Once you have read the entries below, write them all out again exactly.

*** Given records

(* ===== verification/ByteBuffersDataInput.v ===== *)
(** Model of [ByteBuffersDataInput] (src/core/store/byte_buffers_data_input.rs): an
    input over a list of equally sized blocks (a power of two, the last one may be
    shorter), with sequential and random-access reads, slices, an unrolled [read_vint]
    and the group-varint fast path. The file shows that it is a [DataInput] over the
    concatenation of the blocks, and that its fast paths agree with the defaults. *)

From Stdlib Require Import ZArith Lia Bool.
From stdpp Require Import base tactics numbers list.
From S2P Require Import Prelude ArrayUtil BitUtil Utf8 DataOutput DataInput GroupVInt.
Import BitUtil GroupVIntUtil.

Local Open Scope Z_scope.

Module ByteBuffersDataInput.

(** [Cursor<B>]: a block with a position. *)
Record Cursor := cursor { position_ : Z; bytes_ : list Z }.

(** [capacity] is the capacity of the [scratch] vector. *)
Record t := mk {
  blocks : list Cursor; block_mask : Z; block_bits : Z;
  length_ : Z; offset : Z; pos : Z; scratch : list Z; capacity : Z }.

(** [usize::trailing_zeros] *)
Fixpoint ctz (fuel : nat) (x : Z) : Z :=
  match fuel with
  | O => 0
  | S fuel => if Z.odd x then 0 else 1 + ctz fuel (Z.div2 x)
  end.
Definition trailing_zeros (x : Z) : Z := ctz 64 x.

Definition blen (c : Cursor) : Z := Z.of_nat (length (bytes_ c)).

(** [1 << block_bits] panics for a first block without bytes, whose trailing zeros are 64. *)
Definition new (blocks : list Cursor) (length : Z) : result t :=
  let? (block_bits, block_mask) :=
    match blocks with
    | b :: _ :: _ =>
        let bits := trailing_zeros (blen b) in
        if bits <? 64 then Ok (bits, Z.shiftl 1 bits - 1) else Panic
    | _ => Ok (32, wrap_u 64 (Z.lnot 0))
    end in
  let offset := match blocks with [] => 0 | b :: _ => position_ b end in
  Ok (mk blocks block_mask block_bits length offset offset [] 0).

Definition block_index (s : t) (p : Z) : Z := Z.shiftr p (block_bits s).
Definition block_offset (s : t) (p : Z) : Z := Z.land p (block_mask s).
Definition at_ (s : t) (p : Z) : t :=
  mk (blocks s) (block_mask s) (block_bits s) (length_ s) (offset s) p (scratch s) (capacity s).
(** [self.length + self.offset]; an input over bytes in memory ends within [usize]. *)
Definition end_ (s : t) : Z := length_ s + offset s.

(** [self.blocks.get(i)] *)
Definition get_block (s : t) (i : Z) : option Cursor := blocks s !! Z.to_nat i.

Definition read_byte : ST t Z := fun s =>
  if end_ s <=? pos s then (Err Eof, s)
  else
    match get_block s (block_index s (pos s)) with
    | None => (Err Eof, s)
    | Some block =>
        match bytes_ block !! Z.to_nat (block_offset s (pos s)) with
        | None => (Err Eof, s)
        | Some value => (Ok value, at_ s (pos s + 1))
        end
    end.

(** [block_index >= self.blocks.len() || pos + len > self.length + self.offset]: the sum is
    only formed, and may only overflow, when there is such a block. *)
Definition past_end (s : t) (p len : Z) : result bool :=
  if Z.of_nat (length (blocks s)) <=? block_index s p then Ok true
  else let? stop := exact_u 64 (p + len) in Ok (end_ s <? stop).

(** The loop of [do_read_bytes]; its state is the buffer the output slice belongs to,
    [output_offset] counts from the buffer's start. *)
Fixpoint do_read_bytes (s : t) (fuel : nat) (p len output_offset : Z) : ST (list Z) unit :=
  if 0 <? len then
    match fuel with
    | O => slift OutOfFuel
    | S fuel =>
        let bo := block_offset s p in
        let* past := slift (past_end s p len) in
        if past then slift (Err Eof)
        else
          match get_block s (block_index s p) with
          | None => slift (Err Eof)
          | Some block =>
              let chunk := Z.min len (Z.max 0 (blen block - bo)) in
              if chunk =? 0 then slift (Err Eof)
              else
                let* bs := slift (vslice (bytes_ block) bo (bo + chunk)) in
                let* output := sget in
                let* output := slift (vcopy output output_offset bs) in
                let* _ := sput output in
                do_read_bytes s fuel (p + chunk) (len - chunk) (output_offset + chunk)
          end
    end
  else sret tt.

******

-- Exercise response --
(* ===== verification/ByteBuffersDataInput.v ===== *)
(** Model of [ByteBuffersDataInput] (src/core/store/byte_buffers_data_input.rs): an
    input over a list of equally sized blocks (a power of two, the last one may be
    shorter), with sequential and random-access reads, slices, an unrolled [read_vint]
    and the group-varint fast path. The file shows that it is a [DataInput] over the
    concatenation of the blocks, and that its fast paths agree with the defaults. *)

From Stdlib Require Import ZArith Lia Bool.
From stdpp Require Import base tactics numbers list.
From S2P Require Import Prelude ArrayUtil BitUtil Utf8 DataOutput DataInput GroupVInt.
Import BitUtil GroupVIntUtil.

Local Open Scope Z_scope.

Module ByteBuffersDataInput.

(** [Cursor<B>]: a block with a position. *)
Record Cursor := cursor { position_ : Z; bytes_ : list Z }.

(** [capacity] is the capacity of the [scratch] vector. *)
Record t := mk {
  blocks : list Cursor; block_mask : Z; block_bits : Z;
  length_ : Z; offset : Z; pos : Z; scratch : list Z; capacity : Z }.

(** [usize::trailing_zeros] *)
Fixpoint ctz (fuel : nat) (x : Z) : Z :=
  match fuel with
  | O => 0
  | S fuel => if Z.odd x then 0 else 1 + ctz fuel (Z.div2 x)
  end.
Definition trailing_zeros (x : Z) : Z := ctz 64 x.

Definition blen (c : Cursor) : Z := Z.of_nat (length (bytes_ c)).

(** [1 << block_bits] panics for a first block without bytes, whose trailing zeros are 64. *)
Definition new (blocks : list Cursor) (length : Z) : result t :=
  let? (block_bits, block_mask) :=
    match blocks with
    | b :: _ :: _ =>
        let bits := trailing_zeros (blen b) in
        if bits <? 64 then Ok (bits, Z.shiftl 1 bits - 1) else Panic
    | _ => Ok (32, wrap_u 64 (Z.lnot 0))
    end in
  let offset := match blocks with [] => 0 | b :: _ => position_ b end in
  Ok (mk blocks block_mask block_bits length offset offset [] 0).

Definition block_index (s : t) (p : Z) : Z := Z.shiftr p (block_bits s).
Definition block_offset (s : t) (p : Z) : Z := Z.land p (block_mask s).
Definition at_ (s : t) (p : Z) : t :=
  mk (blocks s) (block_mask s) (block_bits s) (length_ s) (offset s) p (scratch s) (capacity s).
(** [self.length + self.offset]; an input over bytes in memory ends within [usize]. *)
Definition end_ (s : t) : Z := length_ s + offset s.

(** [self.blocks.get(i)] *)
Definition get_block (s : t) (i : Z) : option Cursor := blocks s !! Z.to_nat i.

Definition read_byte : ST t Z := fun s =>
  if end_ s <=? pos s then (Err Eof, s)
  else
    match get_block s (block_index s (pos s)) with
    | None => (Err Eof, s)
    | Some block =>
        match bytes_ block !! Z.to_nat (block_offset s (pos s)) with
        | None => (Err Eof, s)
        | Some value => (Ok value, at_ s (pos s + 1))
        end
    end.

(** [block_index >= self.blocks.len() || pos + len > self.length + self.offset]: the sum is
    only formed, and may only overflow, when there is such a block. *)
Definition past_end (s : t) (p len : Z) : result bool :=
  if Z.of_nat (length (blocks s)) <=? block_index s p then Ok true
  else let? stop := exact_u 64 (p + len) in Ok (end_ s <? stop).

(** The loop of [do_read_bytes]; its state is the buffer the output slice belongs to,
    [output_offset] counts from the buffer's start. *)
Fixpoint do_read_bytes (s : t) (fuel : nat) (p len output_offset : Z) : ST (list Z) unit :=
  if 0 <? len then
    match fuel with
    | O => slift OutOfFuel
    | S fuel =>
        let bo := block_offset s p in
        let* past := slift (past_end s p len) in
        if past then slift (Err Eof)
        else
          match get_block s (block_index s p) with
          | None => slift (Err Eof)
          | Some block =>
              let chunk := Z.min len (Z.max 0 (blen block - bo)) in
              if chunk =? 0 then slift (Err Eof)
              else
                let* bs := slift (vslice (bytes_ block) bo (bo + chunk)) in
                let* output := sget in
                let* output := slift (vcopy output output_offset bs) in
                let* _ := sput output in
                do_read_bytes s fuel (p + chunk) (len - chunk) (output_offset + chunk)
          end
    end
  else sret tt.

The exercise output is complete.